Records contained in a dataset
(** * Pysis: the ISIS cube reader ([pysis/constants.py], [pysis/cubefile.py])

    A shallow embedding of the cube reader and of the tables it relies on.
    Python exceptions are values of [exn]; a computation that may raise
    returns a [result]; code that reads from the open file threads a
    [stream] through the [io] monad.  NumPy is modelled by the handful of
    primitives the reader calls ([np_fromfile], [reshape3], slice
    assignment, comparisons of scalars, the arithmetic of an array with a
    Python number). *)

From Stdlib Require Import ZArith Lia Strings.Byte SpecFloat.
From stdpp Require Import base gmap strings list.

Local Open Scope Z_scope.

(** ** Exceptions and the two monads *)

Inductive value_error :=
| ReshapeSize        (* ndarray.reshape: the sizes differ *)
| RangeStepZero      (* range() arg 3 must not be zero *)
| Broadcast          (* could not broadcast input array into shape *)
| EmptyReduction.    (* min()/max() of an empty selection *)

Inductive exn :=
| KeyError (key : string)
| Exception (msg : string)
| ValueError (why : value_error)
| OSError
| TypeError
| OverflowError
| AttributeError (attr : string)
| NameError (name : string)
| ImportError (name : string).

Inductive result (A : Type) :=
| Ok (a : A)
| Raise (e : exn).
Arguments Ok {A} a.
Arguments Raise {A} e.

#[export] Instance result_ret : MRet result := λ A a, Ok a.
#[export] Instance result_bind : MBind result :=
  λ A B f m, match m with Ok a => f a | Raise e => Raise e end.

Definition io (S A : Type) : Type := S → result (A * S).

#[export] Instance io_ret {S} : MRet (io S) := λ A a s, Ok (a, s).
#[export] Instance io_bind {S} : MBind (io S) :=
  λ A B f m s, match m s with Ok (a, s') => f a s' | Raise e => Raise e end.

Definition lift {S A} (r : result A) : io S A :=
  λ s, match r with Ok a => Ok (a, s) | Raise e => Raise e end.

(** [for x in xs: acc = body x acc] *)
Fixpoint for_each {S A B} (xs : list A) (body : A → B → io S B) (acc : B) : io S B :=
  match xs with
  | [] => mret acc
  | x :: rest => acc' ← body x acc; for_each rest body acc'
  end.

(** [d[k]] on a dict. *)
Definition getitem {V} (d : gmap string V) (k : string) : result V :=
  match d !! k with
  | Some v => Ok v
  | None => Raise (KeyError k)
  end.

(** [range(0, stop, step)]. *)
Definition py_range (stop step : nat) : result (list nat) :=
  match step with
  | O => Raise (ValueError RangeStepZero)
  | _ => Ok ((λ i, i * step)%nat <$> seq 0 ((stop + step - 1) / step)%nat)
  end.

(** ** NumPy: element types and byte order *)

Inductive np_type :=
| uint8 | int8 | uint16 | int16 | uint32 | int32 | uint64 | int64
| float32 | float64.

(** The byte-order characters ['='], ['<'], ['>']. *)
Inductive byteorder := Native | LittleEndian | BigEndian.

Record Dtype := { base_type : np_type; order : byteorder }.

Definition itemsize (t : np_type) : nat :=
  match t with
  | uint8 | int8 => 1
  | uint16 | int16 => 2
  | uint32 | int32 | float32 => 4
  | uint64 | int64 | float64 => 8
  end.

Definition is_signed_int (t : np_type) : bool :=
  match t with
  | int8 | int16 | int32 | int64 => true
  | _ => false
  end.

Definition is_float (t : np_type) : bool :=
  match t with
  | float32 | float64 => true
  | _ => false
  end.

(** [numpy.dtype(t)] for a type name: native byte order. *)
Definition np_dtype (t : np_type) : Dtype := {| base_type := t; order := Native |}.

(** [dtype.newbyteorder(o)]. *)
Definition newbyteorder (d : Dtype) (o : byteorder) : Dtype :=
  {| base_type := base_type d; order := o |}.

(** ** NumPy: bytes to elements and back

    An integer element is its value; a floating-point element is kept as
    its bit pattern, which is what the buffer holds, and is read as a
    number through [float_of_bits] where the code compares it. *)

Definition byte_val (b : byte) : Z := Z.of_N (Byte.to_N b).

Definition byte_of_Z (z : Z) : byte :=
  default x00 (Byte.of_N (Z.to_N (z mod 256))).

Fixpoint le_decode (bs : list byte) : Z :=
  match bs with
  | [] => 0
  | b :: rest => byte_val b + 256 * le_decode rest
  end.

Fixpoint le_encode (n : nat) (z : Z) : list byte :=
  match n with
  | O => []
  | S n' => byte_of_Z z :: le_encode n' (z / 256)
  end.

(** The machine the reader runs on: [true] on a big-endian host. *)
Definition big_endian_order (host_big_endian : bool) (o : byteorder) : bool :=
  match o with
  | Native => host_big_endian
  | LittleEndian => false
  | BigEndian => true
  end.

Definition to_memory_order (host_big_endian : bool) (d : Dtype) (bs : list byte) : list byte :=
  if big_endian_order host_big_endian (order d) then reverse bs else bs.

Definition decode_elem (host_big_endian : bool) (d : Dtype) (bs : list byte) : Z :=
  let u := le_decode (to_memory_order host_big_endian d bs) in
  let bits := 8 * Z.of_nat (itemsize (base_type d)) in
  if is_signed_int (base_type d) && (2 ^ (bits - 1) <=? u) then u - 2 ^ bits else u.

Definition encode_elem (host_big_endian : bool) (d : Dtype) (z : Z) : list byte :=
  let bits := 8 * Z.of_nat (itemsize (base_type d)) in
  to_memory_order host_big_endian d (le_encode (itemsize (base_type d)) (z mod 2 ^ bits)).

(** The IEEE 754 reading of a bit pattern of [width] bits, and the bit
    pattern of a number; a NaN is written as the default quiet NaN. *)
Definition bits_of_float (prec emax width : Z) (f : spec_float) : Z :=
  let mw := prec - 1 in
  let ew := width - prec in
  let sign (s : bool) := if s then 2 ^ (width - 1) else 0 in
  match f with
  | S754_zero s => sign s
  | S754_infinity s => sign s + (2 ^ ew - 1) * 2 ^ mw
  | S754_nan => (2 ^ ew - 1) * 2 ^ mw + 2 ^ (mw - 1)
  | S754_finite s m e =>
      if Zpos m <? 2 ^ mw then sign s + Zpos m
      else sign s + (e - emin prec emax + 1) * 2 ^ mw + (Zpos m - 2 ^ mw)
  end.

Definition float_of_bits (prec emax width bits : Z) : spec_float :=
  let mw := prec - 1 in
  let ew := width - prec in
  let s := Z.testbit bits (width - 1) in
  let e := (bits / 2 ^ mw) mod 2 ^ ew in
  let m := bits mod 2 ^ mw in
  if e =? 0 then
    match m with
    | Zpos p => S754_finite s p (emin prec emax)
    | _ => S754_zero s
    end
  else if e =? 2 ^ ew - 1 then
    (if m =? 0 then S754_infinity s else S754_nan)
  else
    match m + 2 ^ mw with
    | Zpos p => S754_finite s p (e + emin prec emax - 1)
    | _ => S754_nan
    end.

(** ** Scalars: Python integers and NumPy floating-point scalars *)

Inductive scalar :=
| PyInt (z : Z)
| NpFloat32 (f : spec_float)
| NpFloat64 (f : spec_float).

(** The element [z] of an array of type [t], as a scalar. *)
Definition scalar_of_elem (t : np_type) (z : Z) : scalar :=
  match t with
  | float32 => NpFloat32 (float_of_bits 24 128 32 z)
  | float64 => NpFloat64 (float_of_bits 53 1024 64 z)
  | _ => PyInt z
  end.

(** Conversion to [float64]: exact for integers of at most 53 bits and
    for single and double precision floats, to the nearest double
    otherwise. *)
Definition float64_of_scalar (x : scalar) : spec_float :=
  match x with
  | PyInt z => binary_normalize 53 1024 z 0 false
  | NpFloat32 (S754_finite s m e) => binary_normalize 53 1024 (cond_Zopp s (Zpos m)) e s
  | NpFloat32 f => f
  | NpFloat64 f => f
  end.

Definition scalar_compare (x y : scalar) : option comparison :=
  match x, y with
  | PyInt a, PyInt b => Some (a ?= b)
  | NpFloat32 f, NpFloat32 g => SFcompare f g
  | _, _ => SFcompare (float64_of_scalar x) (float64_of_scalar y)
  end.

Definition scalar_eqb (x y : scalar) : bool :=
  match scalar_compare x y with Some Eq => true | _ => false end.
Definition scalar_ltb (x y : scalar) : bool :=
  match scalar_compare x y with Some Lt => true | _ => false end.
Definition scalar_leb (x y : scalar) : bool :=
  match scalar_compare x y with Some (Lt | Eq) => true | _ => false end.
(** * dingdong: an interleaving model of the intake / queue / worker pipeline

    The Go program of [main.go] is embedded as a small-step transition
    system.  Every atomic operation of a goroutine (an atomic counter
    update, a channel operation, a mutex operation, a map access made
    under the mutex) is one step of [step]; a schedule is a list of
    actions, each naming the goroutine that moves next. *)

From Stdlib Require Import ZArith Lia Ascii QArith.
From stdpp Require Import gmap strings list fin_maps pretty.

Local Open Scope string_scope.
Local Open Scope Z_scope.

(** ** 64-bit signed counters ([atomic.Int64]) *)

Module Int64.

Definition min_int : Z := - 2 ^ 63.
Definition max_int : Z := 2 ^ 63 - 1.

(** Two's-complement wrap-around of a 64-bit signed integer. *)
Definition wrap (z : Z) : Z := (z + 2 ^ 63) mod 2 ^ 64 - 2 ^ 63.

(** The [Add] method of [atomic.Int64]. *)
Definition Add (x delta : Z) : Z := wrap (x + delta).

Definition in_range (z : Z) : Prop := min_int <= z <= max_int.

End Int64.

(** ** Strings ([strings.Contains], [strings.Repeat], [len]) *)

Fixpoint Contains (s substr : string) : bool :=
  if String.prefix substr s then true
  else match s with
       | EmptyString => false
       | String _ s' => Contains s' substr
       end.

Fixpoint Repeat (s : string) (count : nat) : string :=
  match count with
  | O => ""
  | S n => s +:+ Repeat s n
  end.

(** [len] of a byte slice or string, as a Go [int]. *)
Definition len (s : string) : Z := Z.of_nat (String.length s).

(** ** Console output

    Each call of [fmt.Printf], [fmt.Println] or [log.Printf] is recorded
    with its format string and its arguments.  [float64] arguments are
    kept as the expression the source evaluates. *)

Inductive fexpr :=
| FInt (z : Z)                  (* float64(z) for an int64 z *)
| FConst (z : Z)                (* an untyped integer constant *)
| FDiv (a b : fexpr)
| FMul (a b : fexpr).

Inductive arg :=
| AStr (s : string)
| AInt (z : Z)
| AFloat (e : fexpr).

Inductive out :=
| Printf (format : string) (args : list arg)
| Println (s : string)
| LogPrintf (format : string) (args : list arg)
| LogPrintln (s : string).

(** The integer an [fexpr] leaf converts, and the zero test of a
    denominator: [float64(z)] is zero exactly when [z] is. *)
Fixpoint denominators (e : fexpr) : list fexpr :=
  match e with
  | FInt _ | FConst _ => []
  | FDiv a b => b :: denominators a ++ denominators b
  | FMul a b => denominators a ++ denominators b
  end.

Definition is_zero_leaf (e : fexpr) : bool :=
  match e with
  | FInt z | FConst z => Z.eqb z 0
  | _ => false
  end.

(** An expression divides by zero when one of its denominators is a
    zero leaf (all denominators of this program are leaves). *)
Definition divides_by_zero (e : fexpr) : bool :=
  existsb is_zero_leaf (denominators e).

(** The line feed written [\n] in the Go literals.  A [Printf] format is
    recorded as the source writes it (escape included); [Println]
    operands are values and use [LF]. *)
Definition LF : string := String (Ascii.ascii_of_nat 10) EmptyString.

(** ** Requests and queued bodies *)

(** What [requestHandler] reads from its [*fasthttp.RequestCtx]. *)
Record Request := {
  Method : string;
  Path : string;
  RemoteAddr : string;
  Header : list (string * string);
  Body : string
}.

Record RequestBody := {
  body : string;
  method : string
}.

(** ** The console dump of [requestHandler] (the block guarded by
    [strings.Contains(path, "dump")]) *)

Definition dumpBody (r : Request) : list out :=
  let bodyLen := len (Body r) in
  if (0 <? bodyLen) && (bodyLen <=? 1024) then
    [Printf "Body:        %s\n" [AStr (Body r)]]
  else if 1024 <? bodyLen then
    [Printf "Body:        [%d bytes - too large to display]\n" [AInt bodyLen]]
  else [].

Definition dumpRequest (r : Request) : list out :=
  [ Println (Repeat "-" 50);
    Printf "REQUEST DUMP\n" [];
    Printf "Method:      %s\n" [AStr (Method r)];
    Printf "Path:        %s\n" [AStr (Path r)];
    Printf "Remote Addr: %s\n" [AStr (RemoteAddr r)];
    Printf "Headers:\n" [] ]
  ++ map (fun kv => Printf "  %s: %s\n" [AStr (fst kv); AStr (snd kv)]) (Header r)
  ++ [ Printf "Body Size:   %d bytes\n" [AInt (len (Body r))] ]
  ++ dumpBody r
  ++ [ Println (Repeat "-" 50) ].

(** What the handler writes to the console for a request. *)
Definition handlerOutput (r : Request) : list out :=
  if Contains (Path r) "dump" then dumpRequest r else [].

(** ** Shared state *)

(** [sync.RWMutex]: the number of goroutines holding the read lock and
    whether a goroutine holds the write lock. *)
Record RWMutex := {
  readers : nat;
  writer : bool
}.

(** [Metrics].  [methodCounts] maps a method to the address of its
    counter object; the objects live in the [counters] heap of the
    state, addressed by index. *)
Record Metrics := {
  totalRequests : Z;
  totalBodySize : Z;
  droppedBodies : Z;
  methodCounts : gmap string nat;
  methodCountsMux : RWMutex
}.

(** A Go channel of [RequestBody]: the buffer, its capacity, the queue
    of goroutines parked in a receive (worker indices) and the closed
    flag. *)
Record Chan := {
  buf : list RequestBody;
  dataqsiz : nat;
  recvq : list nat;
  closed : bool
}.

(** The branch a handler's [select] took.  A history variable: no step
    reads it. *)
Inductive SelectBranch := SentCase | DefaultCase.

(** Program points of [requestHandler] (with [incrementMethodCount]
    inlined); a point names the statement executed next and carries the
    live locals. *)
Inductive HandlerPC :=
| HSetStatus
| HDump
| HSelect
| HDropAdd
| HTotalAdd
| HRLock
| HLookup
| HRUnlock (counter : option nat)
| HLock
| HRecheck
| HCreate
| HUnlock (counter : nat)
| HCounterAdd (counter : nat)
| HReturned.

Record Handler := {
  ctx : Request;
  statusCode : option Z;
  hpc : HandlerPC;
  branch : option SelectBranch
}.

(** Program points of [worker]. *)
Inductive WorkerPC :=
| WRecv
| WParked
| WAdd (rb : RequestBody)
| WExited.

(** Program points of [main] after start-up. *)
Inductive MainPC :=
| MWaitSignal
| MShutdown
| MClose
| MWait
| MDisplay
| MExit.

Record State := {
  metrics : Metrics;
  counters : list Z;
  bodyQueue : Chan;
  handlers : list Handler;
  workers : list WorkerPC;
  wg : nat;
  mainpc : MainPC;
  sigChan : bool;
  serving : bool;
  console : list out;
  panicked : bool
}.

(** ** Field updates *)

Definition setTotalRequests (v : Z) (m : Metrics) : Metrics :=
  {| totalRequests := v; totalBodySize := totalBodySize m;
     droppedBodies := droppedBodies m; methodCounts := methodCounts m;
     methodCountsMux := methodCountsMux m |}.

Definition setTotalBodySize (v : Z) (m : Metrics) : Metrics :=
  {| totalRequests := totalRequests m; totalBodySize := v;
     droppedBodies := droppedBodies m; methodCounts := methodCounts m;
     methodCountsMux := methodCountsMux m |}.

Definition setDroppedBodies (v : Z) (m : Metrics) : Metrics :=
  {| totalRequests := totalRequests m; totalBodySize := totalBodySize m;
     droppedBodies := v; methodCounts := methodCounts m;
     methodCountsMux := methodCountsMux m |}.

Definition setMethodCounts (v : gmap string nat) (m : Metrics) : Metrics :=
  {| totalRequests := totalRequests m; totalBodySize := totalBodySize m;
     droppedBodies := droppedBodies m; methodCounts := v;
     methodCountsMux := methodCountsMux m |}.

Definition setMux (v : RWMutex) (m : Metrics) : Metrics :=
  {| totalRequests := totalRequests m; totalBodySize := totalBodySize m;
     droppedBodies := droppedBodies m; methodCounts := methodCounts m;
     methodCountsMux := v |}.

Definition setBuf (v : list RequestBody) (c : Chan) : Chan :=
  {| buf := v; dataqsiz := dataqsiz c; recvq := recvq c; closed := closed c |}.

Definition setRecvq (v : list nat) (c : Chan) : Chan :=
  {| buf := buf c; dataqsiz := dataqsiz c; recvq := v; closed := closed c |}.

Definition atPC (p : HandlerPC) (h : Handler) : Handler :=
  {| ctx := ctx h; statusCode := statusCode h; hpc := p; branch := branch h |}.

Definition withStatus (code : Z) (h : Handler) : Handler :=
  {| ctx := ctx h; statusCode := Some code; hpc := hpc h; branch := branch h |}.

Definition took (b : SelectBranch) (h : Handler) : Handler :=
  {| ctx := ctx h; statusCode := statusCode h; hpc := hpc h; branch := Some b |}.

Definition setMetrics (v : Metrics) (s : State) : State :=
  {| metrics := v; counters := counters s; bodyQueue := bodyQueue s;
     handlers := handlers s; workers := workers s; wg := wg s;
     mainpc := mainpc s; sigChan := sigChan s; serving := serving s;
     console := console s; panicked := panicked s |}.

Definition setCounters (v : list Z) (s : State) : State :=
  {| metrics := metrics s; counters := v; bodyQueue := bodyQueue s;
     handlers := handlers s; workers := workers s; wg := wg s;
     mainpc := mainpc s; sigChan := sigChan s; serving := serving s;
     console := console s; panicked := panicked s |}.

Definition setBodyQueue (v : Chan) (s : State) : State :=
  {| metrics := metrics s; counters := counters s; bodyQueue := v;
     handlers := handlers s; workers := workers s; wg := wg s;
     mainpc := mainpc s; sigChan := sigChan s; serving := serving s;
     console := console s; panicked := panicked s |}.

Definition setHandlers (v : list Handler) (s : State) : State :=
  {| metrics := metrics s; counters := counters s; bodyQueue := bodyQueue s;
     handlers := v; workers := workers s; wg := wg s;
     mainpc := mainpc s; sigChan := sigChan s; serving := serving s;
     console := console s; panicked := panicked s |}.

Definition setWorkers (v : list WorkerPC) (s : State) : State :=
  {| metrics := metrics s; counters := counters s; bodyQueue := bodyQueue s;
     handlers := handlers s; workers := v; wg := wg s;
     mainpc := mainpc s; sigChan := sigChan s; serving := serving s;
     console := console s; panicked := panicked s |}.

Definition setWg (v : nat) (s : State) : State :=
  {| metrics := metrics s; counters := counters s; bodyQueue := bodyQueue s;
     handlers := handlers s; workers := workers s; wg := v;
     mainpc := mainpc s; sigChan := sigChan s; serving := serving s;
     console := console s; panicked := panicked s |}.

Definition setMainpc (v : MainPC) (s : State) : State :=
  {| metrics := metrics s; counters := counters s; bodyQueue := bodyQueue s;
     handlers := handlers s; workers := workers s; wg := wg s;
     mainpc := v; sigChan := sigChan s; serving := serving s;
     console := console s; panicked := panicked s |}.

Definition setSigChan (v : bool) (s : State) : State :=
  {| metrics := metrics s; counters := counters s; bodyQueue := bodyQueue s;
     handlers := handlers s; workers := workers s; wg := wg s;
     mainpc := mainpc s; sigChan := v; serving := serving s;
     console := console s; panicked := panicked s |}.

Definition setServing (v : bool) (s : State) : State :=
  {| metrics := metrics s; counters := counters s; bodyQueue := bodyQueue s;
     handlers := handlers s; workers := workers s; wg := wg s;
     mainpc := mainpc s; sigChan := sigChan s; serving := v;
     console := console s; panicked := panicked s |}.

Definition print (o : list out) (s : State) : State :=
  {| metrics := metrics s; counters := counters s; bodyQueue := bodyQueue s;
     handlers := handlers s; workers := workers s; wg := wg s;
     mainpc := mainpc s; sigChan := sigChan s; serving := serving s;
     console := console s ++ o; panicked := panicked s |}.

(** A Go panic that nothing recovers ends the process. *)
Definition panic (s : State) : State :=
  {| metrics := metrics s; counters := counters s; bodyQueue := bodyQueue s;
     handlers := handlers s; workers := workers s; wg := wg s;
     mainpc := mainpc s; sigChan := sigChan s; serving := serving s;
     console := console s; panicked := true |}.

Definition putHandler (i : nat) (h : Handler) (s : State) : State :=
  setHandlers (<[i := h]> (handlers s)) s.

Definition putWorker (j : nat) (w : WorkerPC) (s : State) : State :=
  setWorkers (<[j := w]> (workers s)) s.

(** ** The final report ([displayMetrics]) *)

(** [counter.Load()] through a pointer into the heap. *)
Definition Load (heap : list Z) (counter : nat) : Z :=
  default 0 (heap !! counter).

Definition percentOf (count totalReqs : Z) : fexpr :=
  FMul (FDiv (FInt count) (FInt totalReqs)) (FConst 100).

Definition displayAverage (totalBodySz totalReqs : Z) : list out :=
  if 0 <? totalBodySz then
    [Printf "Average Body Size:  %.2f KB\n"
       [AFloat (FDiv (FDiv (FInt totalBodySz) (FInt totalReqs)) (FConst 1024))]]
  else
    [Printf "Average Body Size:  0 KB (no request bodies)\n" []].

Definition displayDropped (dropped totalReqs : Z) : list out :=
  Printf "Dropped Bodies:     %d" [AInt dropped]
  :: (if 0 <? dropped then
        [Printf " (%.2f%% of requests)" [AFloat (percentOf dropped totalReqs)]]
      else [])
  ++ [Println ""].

▶ **Task statement**: Each line above that contains the word "Fixpoint" should be copied.

▶ **Response below**:
Fixpoint for_each {S A B} (xs : list A) (body : A → B → io S B) (acc : B) : io S B :=
Fixpoint le_decode (bs : list byte) : Z :=
Fixpoint le_encode (n : nat) (z : Z) : list byte :=
Fixpoint Contains (s substr : string) : bool :=
Fixpoint Repeat (s : string) (count : nat) : string :=
Fixpoint denominators (e : fexpr) : list fexpr :=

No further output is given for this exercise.